▶ **Task goal**
If a line in the records contains the string "Context", show that line.

--

(* ===== verification/CmisRevocation.v ===== *)
(** Revocation at the identity server: what a completed revocation publishes, that two
    publications can overtake each other, that a host is let back only on record, and that the
    audit log takes from a host only its own events. *)
From stdpp Require Import gmap.
From S2P Require Import Prelude AppModel AppDedup Order Composite AllowlistV2 AllowlistCompile AppPath HostCache Svid HostAuth HelperProto CallerAuth Tpm Rim Attest Fleet CmisState CmisService CmisExec CmisProofs CmisRenewal.
Open Scope Z_scope.

Section Revocation.
Context (P : Primitives) `{SJ : !SvidJson} (hex_decode : string → option (list u8)) `{WJ : !Json WireIssuedRecord}.
Context (issuer : Issuer P) (x509_ca : result string (list u8)).
Local Abbreviation revoke_host := (revoke_host P issuer).
Local Abbreviation publish_crl_flow := (publish_crl_flow P issuer).
Local Abbreviation unrevoke_host_rpc := (unrevoke_host_rpc P hex_decode issuer).

(** *** Publication *)
Lemma publish_flow_ok now tr n :
  exec (publish_crl_flow now) tr (Some (Ok n)) →
  ∃ m rng signed m2, let r := rev_op (cm_revs m) (OpPublish now) in
    tr = [EvLocal m (set_revs r (cm_crl m) m); EvSigner rng; EvLocal m2 (set_revs (cm_revs m2) (Some signed) m2)] ∧ n = rv_number r ∧
    issuer_sign_crl P issuer rng {| cb_issued_at := now; cb_number := n; cb_entries := rv_entries r |} = Ok signed.
Proof.
  intros [[? _]|([es k] & t1 & t2 & -> & Ha & He)]%exec_bind_inv; [done|]. apply exec_ask in Ha as (e & -> & m & [= -> ->] & ->).
  apply exec_bind_inv in He as [[? _]|(rng & t3 & t4 & -> & Ha & He)]; [done|]. apply exec_ask in Ha as (e & -> & Ha). cbn in Ha. subst e.
  destruct (issuer_sign_crl P issuer rng _) as [signed|] eqn:Es; [|by apply exec_ret in He as [_ ?]].
  apply exec_bind_inv in He as [[? _]|([] & t5 & t6 & -> & Ha & He)]; [done|]. apply exec_ask in Ha as (e & -> & m2 & _ & ->).
  apply exec_ret in He as [-> [= <-]]. by exists m, rng, signed, m2.
Qed.
Lemma publish_now_ok now tr n : exec (publish_crl_now P issuer now) tr (Some (Ok n)) → exec (publish_crl_flow now) tr (Some (Ok n)).
Proof.
  intros [[? _]|(r & t1 & t2 & -> & He & Hr)]%exec_bind_inv; [done|]. apply exec_ret in Hr as [-> Hr]. rewrite app_nil_r.
  destruct r; [|done]. by injection Hr as ->.
Qed.
(** *** Revocation of a host *)
Lemma revoke_host_ok admin sid reason tr n :
  exec (revoke_host (Ok admin) sid reason) tr (Some (Ok n)) →
  ∃ now m0 lr t1 t2, sid ≠ "" ∧
    tr = EvClock now :: EvLocal m0 (revoke_op (RtHost sid) (revocation_reason reason) now m0).1 ::
         (EvLogged (HostRevoked sid (revocation_reason reason) (Some admin)) lr :: t1) ++ t2 ∧
    (∃ ok, t1 = [] ∨ t1 = [EvSth now ok]) ∧ exec (publish_crl_flow now) t2 (Some (Ok n)).
Proof.
  intros [[? _]|(now & t0 & t & -> & Ha & He)]%exec_bind_inv; [done|]. apply exec_ask in Ha as (e & -> & Ha). cbn in Ha. subst e.
  destruct (String.eqb_spec sid ""); [by apply exec_ret in He as [_ ?]|].
  apply exec_bind_inv in He as [[? _]|([] & t1 & t2 & -> & Ha & He)]; [done|]. apply exec_ask in Ha as (e & -> & m0 & _ & ->).
  apply exec_bind_inv in He as [[? _]|([] & t3 & t4 & -> & Hl & He)]; [done|].
  apply exec_bind_inv in Hl as [[? _]|(lr & t5 & t6 & -> & Ha & Hl)]; [done|]. apply exec_ask in Ha as (e & -> & Ha). cbn in Ha. subst e.
  exists now, m0, lr, t6, t4. split_and!; [done|done| |by apply publish_now_ok].
  destruct lr; [|apply exec_ret in Hl as [-> _]; exists true; auto].
  apply exec_bind_inv in Hl as [[? _]|(ok & t7 & t8 & -> & Ha & Hl)]; [done|]. apply exec_ask in Ha as (e & -> & Ha). cbn in Ha. subst e.
  apply exec_ret in Hl as [-> _]. exists ok. auto.
Qed.
Lemma until_names sid x (es : list CrlEntry) : revoked_until es (RtHost sid) x → existsb (names_host sid) es = true.
Proof.
  intros (e & He & Ht & _). apply existsb_exists. exists e. split; [by apply list_elem_of_In|]. unfold names_host. by rewrite Ht, String.eqb_refl.
Qed.

Lemma revoked_then_pruned sid reason now r : 0 ≤ now < 2 ^ 62 →
  existsb (names_host sid) (rv_entries (rev_op (revoke_target (RtHost sid) reason now r) (OpPublish now))) = true.
Proof.
  intros Hnow. apply (until_names _ (sat_i64 (now + CRL_ENTRY_TTL_SECS))), (rev_op_keeps (RtHost sid) now).
  - cbn. unfold sat_i64, CRL_ENTRY_TTL_SECS, MAX_TTL_SECS. lia.
  - eexists. split; [apply replace_or_push_new|done].
Qed.

(** What others may do to the memory while a host is being revoked at [t]: anything but store a
    list, lift this revocation, or prune or date it back. *)
Definition spares (sid : string) (t : Z) (e : event) : Prop :=
  match e with
  | EvLocal before after => cm_crl after = cm_crl before ∧
      ∃ ops, Forall (keeps (RtHost sid) t) ops ∧ cm_revs after = foldl rev_op (cm_revs before) ops
  | _ => True
  end.
Lemma spares_chained sid t h m d m' d' : Forall (spares sid t) h → chained m d h m' d' →
  cm_crl m' = cm_crl m ∧ ∃ ops, Forall (keeps (RtHost sid) t) ops ∧ cm_revs m' = foldl rev_op (cm_revs m) ops.
Proof.
  intros Hf. revert m d. induction Hf as [|e h He _ IH]; intros m d; cbn [chained].
  { intros [-> _]. split; [done|]. by exists []. }
  destruct e; try apply IH; intros [-> Hc]; [|by eapply IH]. destruct He as (Hcrl & ops & Ho & Hr), (IH _ _ Hc) as (Hcrl' & ops' & Ho' & Hr').
  split; [congruence|]. exists (ops ++ ops'). split; [by apply Forall_app|]. by rewrite foldl_app, <- Hr.
Qed.
Lemma interleaving_cons_inv {A} (e : A) l1 l2 l : interleaving (e :: l1) l2 l → ∃ a b l', l2 = a ++ b ∧ l = a ++ e :: l' ∧ interleaving l1 b l'.
Proof.
  intros H. remember (e :: l1) as l0 eqn:E. revert l1 E. induction H as [|x k1 k2 k H IH|x k1 k2 k H IH]; intros l1 E; [done| |].
  - injection E as -> ->. by exists [], k2, k.
  - destruct (IH _ E) as (a & b & l' & -> & -> & Hi). by exists (x :: a), b, l'.
Qed.
Lemma interleaving_nil_inv {A} (l2 l : list A) : interleaving [] l2 l → l = l2.
Proof. remember [] as l1 eqn:E. induction 1 as [|x k1 k2 k H IH|x k1 k2 k H IH]; [done|done|]. by rewrite IH. Qed.
(** The next event of a flow among others that spare the host. *)
Lemma next_among sid t e l1 others h m d m' d' :
  interleaving (e :: l1) others h → Forall (spares sid t) others → chained m d h m' d' →
  ∃ others' h' m1 d1, interleaving l1 others' h' ∧ Forall (spares sid t) others' ∧ chained m1 d1 (e :: h') m' d' ∧
    cm_crl m1 = cm_crl m ∧ ∃ ops, Forall (keeps (RtHost sid) t) ops ∧ cm_revs m1 = foldl rev_op (cm_revs m) ops.
Proof.
  intros (a & b & h' & -> & -> & Hi)%interleaving_cons_inv [Ha Hb]%Forall_app (m1 & d1 & H1 & H2)%chained_app.
  exists b, h', m1, d1. destruct (spares_chained _ _ _ _ _ _ _ Ha H1) as [Hcrl Hr]. by split_and!.
Qed.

--

▶ **Answer for this exercise**
Context (P : Primitives) `{SJ : !SvidJson} (hex_decode : string → option (list u8)) `{WJ : !Json WireIssuedRecord}.
Context (issuer : Issuer P) (x509_ca : result string (list u8)).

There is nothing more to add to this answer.